Identity Is the New Control Plane
Blog post from Veza
Over the past year, cybersecurity has seen a significant shift, with identity now being the primary risk surface rather than just a layer in the defense-in-depth model, as revealed in the 2026 State of Identity & Access (SOIA) Report. The report highlights that today's most disruptive breaches often originate from identity weaknesses such as dormant accounts, orphaned logins, and machine identities without owners, rather than traditional malware or vulnerabilities. Despite investments in identity and access management (IAM) technologies, identity risks are accelerating due to structural issues, as identity creation outpaces governance processes, leading to permission sprawl and identity debt beyond the capacity of traditional IAM programs. A notable trend is the rise of non-human identities, such as service accounts and AI agents, which are becoming the industry's largest attack surface due to their concentrated power and lack of governance.
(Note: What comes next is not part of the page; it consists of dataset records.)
Lemma addressOrNil_payload t : valid_tx t -> addressOrNil (toPayload t) = To t.
Proof.
  intros [ _ _ [ E | (a & E & L) ] _ ]; unfold toPayload; rewrite E; cbn; [ done | ].
  destruct a; [ rewrite (@len_nil Z) in L; lia | done ].
Qed.

Lemma recoveryId_bound b : byte_ok b -> 0 <= recoveryId b.
Proof. unfold byte_ok, recoveryId; intros; destruct (27 <=? b); [ apply u8_range | lia ]. Qed.

Lemma index_byte {E} sig i b : bytes_ok sig -> @index E Z sig i = Ok b -> byte_ok b.
Proof.
  unfold index; intros Hok H; destruct (0 <=? i); [ | done ].
  destruct (sig !! Z.to_nat i) eqn:L; [ simplify_eq | done ].
  eapply Forall_lookup_1; eauto.
Qed.

(** A signature that recovers to an address carries recovery id 0 or 1. *)
Lemma RecoverAddress_recovery keccak rec digest sig a :
  bytes_ok sig -> RecoverAddress keccak rec digest sig = Ok a ->
  exists b, index (E := TxErr) sig 64 = Ok b /\ 0 <= recoveryId b <= 1.
Proof.
  unfold RecoverAddress, SigToPub; intros Hok H; inv_ok.
  match goal with E : index sig 64 = Ok ?b |- _ => exists b; rename E into Hi end.
  split; [ unfold index in *; destruct (0 <=? 64); [ | done ]; destruct (sig !! _); simplify_eq; done | ].
  pose proof (recoveryId_bound _ (index_byte _ _ _ Hok Hi)); b2p; lia.
Qed.

Lemma WithSignature_ok keccak rec t sig expected st :
  bytes_ok sig -> WithSignature keccak rec t sig expected = Ok st ->
  valid_tx t /\ exists digest r s v,
    SigningHash keccak t = Ok digest /\
    RecoverAddress keccak rec digest sig = Ok (From st) /\
    (expected <> EmptyString -> equalAddress (From st) expected = true) /\
    0 <= v <= 1 /\ signedPayload t r s v = Ok (Raw st) /\
    Hash st = Keccak256 keccak [ Raw st ].
Proof.
  intros Hok H; unfold WithSignature in H; inv_ok.
  split; [ eapply validate_valid; eauto | ].
  match goal with E : RecoverAddress _ _ _ _ = Ok _ |- _ =>
    destruct (RecoverAddress_recovery _ _ _ _ _ Hok E) as (b & Hb & Hv) end.
  match goal with I : index sig 64 = Ok ?b0, S : signedPayload _ ?r ?s (recoveryId ?b0) = Ok _,
                  D : SigningHash _ _ = Ok ?d |- _ =>
    exists d, r, s, (recoveryId b0); assert (b0 = b) as -> by congruence end.
  split_and!; auto; try lia; intros Hne; match goal with E : _ && negb _ = false |- _ => rename E into F end.
  apply andb_false_iff in F as [ F | F ]; b2p; done.
Qed.

(** ** Reading back *)

Lemma decode_dynamic keccak t r s v :
  valid_tx t -> tx_ok t ->
  let raw := 2 :: rlpList (concat (encode_item <$>
    dynamicItems t [ Str (bigEndian v); Str (big_bytes r); Str (big_bytes s) ])) in
  len raw < two63 ->
  DecodeSignedTransaction keccak raw =
    Ok {| infoType := 2; infoHash := TransactionHash keccak raw; infoNonce := Nonce t;
          infoGas := Gas t; infoValue := default 0 (Value t); infoTo := To t;
          infoChainID := ChainID t |}.
Proof.
  intros Hval Hok raw Hl; unfold raw in Hl; rewrite len_cons in Hl.
  unfold DecodeSignedTransaction, raw at 1; change (2 <? 192) with true; cbn [andb].
  change (negb (2 =? DynamicFeeTxType)) with false; cbn iota.
  rewrite splitList_items; [ | apply dynamicItems_bytes; [ done | ] | lia ].
  2: { repeat constructor; cbn; apply bigEndian_ok || apply big_bytes_ok. }
  cbn [map_err result_bind fmap list_fmap dynamicItems app item_payload].
  change (2 =? DynamicFeeTxType) with true; cbn iota.
  rewrite addressOrNil_payload by done; destruct Hok as (Hn & Hg & _ & _).
  rewrite !beUint_bigEndian by done; unfold amount.
  destruct (valid_chain t Hval) as (c & -> & Hc); cbn [from_option].
  change (id c) with c; pose proof (valid_value t Hval) as Hvv.
  rewrite !be_val_big_bytes by lia; done.
Qed.

Lemma decode_legacy keccak t r s v :
  valid_tx t -> tx_ok t -> 0 <= v <= 1 ->
  let raw := rlpList (concat (encode_item <$>
    legacyItems t [ Str (big_bytes (u64 (v + 35) + default 0 (ChainID t) * 2));
                    Str (big_bytes r); Str (big_bytes s) ])) in
  len raw < two63 ->
  DecodeSignedTransaction keccak raw =
    Ok {| infoType := 0; infoHash := TransactionHash keccak raw; infoNonce := Nonce t;
          infoGas := Gas t; infoValue := default 0 (Value t); infoTo := To t;
          infoChainID := ChainID t |}.
Proof.
  intros Hval Hok Hv raw Hl; unfold DecodeSignedTransaction.
  assert (splitList raw = Ok (item_payload <$> legacyItems t
    [ Str (big_bytes (u64 (v + 35) + default 0 (ChainID t) * 2));
      Str (big_bytes r); Str (big_bytes s) ])) as Hs.
  { apply splitList_items; [ apply legacyItems_bytes; [ done | ] | exact Hl ].
    repeat constructor; cbn; apply big_bytes_ok. }
  destruct raw as [ | x l ] eqn:Eraw; [ exfalso | ].
  { unfold raw, rlpList in Eraw; revert Eraw; set (k := concat _).
    destruct (prefix_head (len k) 192) as (x & l & ->); done. }
  pose proof Eraw as Hx; unfold raw in Hx; apply rlpList_head in Hx.
  2: { apply rlpList_small; fold raw; rewrite Eraw; done. }
  replace (x <? 192) with false by lia; cbn [andb]; rewrite Hs.
  cbn [map_err result_bind fmap list_fmap legacyItems app item_payload].
  rewrite addressOrNil_payload by done; destruct Hok as (Hn & Hg & _ & _).
  rewrite !beUint_bigEndian by done; unfold amount.
  destruct (valid_chain t Hval) as (c & -> & Hc); cbn [from_option].
  change (id c) with c; pose proof (valid_value t Hval) as Hvv.
  rewrite (u64_id (v + 35)) by (unfold in_u64, two64; lia).
  rewrite !be_val_big_bytes by lia.
  replace (35 <=? v + 35 + c * 2) with true by lia.
  do 3 f_equal; rewrite Z.shiftr_div_pow2 by lia.
  symmetry; apply (Z.div_unique_pos _ _ _ v); lia.
Qed.

(** ** Comparing two encodings *)

Lemma signingPayload_nonneg t p :
  signingPayload t = Ok p -> 0 <= default 0 (ChainID t) /\ 0 <= default 0 (Value t) /\
  (if IsDynamic t then 0 <= default 0 (Tip t) /\ 0 <= default 0 (MaxFee t)
   else 0 <= default 0 (GasPrice t)).
Proof. unfold signingPayload; destruct (IsDynamic t); intros H; inv_ok; inv_big; auto. Qed.

Lemma amount_inj o o' :
  0 <= default 0 o -> 0 <= default 0 o' -> amount o = amount o' -> default 0 o = default 0 o'.
Proof. apply big_bytes_inj. Qed.

Lemma default_some_inj (o o' : option Z) :
  is_some o = true -> is_some o' = true -> default 0 o = default 0 o' -> o = o'.
Proof. destruct o, o'; cbn; congruence. Qed.

Lemma bigEndian_inj v w : in_u64 v -> in_u64 w -> bigEndian v = bigEndian w -> v = w.
Proof. intros Hv Hw E; rewrite <- (bigEndian_val v Hv), E; apply bigEndian_val, Hw. Qed.

Lemma toPayload_inj t u : valid_tx t -> valid_tx u -> toPayload t = toPayload u -> To t = To u.
Proof. intros Ht Hu E; rewrite <- (addressOrNil_payload t Ht), E; apply addressOrNil_payload, Hu. Qed.

Lemma chain_some t : valid_tx t -> is_some (ChainID t) = true.
Proof. intros [ (c & -> & _) _ _ _ ]; done. Qed.

(** The fields a signature covers. *)
Definition same_tx (t u : Transaction) : Prop :=
  ChainID t = ChainID u /\ Nonce t = Nonce u /\ Gas t = Gas u /\
  GasPrice t = GasPrice u /\ MaxFee t = MaxFee u /\ Tip t = Tip u /\
  To t = To u /\ default 0 (Value t) = default 0 (Value u) /\ Data t = Data u.

Lemma same_tx_intro t u :
  valid_tx t -> valid_tx u -> tx_ok t -> tx_ok u -> IsDynamic t = IsDynamic u ->
  default 0 (ChainID t) = default 0 (ChainID u) -> bigEndian (Nonce t) = bigEndian (Nonce u) ->
  bigEndian (Gas t) = bigEndian (Gas u) -> toPayload t = toPayload u ->
  default 0 (Value t) = default 0 (Value u) -> Data t = Data u ->
  (if IsDynamic t then default 0 (Tip t) = default 0 (Tip u)
                       /\ default 0 (MaxFee t) = default 0 (MaxFee u)
   else default 0 (GasPrice t) = default 0 (GasPrice u)) ->
  same_tx t u.
Proof.
  intros Vt Vu (Nt & Gt & _) (Nu & Gu & _) D C N G T V Da F.
  pose proof (valid_fees t Vt) as Ft; pose proof (valid_fees u Vu) as Fu; rewrite <- D in Fu.
  unfold same_tx; split_and!; auto using bigEndian_inj, toPayload_inj.
  - apply default_some_inj; auto using chain_some.
  - destruct (IsDynamic t); destruct Ft as (Ft & _), Fu as (Fu & _); [ congruence | ].
    apply default_some_inj; auto.
  - destruct (IsDynamic t); destruct Ft as (_ & Ft & _), Fu as (_ & Fu & _); [ | congruence ].
    apply default_some_inj; tauto.
  - destruct (IsDynamic t); destruct Ft as (_ & _ & Ft), Fu as (_ & _ & Fu); [ | congruence ].
    apply default_some_inj; tauto.
Qed.

Lemma signingPayload_inj t u p :
  valid_tx t -> valid_tx u -> tx_ok t -> tx_ok u ->
  signingPayload t = Ok p -> signingPayload u = Ok p -> len p < two63 -> same_tx t u.
Proof.
  intros Vt Vu Ot Ou Pt Pu Hl.
  pose proof (signingPayload_nonneg t p Pt) as (Ct & Qt & Ft).
  pose proof (signingPayload_nonneg u p Pu) as (Cu & Qu & Fu).
  apply signingPayload_items in Pt, Pu.
  destruct (IsDynamic t) eqn:Dt, (IsDynamic u) eqn:Du.
  - rewrite Pt in Pu, Hl; apply (f_equal (@tail Z)) in Pu as E; cbn [tail] in E; rewrite len_cons in Hl.
    apply rlpList_items_inj in E; [ | apply dynamicItems_bytes; auto .. | lia ].
    cbn [fmap list_fmap dynamicItems app item_payload] in E; injection E as E1 E2 E3 E4 E5 E6 E7 E8.
    apply same_tx_intro; rewrite ?Dt, ?Du; auto using amount_inj; split; apply amount_inj; tauto.
  - exfalso; rewrite Pu in Hl; apply rlpList_small in Hl.
    rewrite Pt in Pu; symmetry in Pu; apply rlpList_head in Pu; [ lia | done ].
  - exfalso; rewrite Pt in Hl; apply rlpList_small in Hl.
    rewrite Pu in Pt; symmetry in Pt; apply rlpList_head in Pt; [ lia | done ].
  - rewrite Pt in Pu, Hl.
    apply rlpList_items_inj in Pu; [ | apply legacyItems_bytes; auto .. | done ];
      [ | repeat constructor; cbn; apply big_bytes_ok || apply bigEndian_ok .. ].
    cbn [fmap list_fmap legacyItems app item_payload] in Pu; injection Pu as E1 E2 E3 E4 E5 E6 E7.
    apply same_tx_intro; rewrite ?Dt, ?Du; auto using amount_inj.
Qed.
The report also emphasizes the challenge of entitlement sprawl, where organizations struggle to manage complex and abundant permissions, creating opportunities for attackers. Additionally, unresolved risks such as human offboarding, MFA gaps, and orphaned accounts remain significant vulnerabilities. The SOIA Report underscores that identity risk is now a critical business health indicator, affecting regulatory exposure, operational resilience, AI governance, and cyber insurance, marking the transition to an "Authorization Era" where identity security requires continuous visibility into permissions as a business-wide initiative.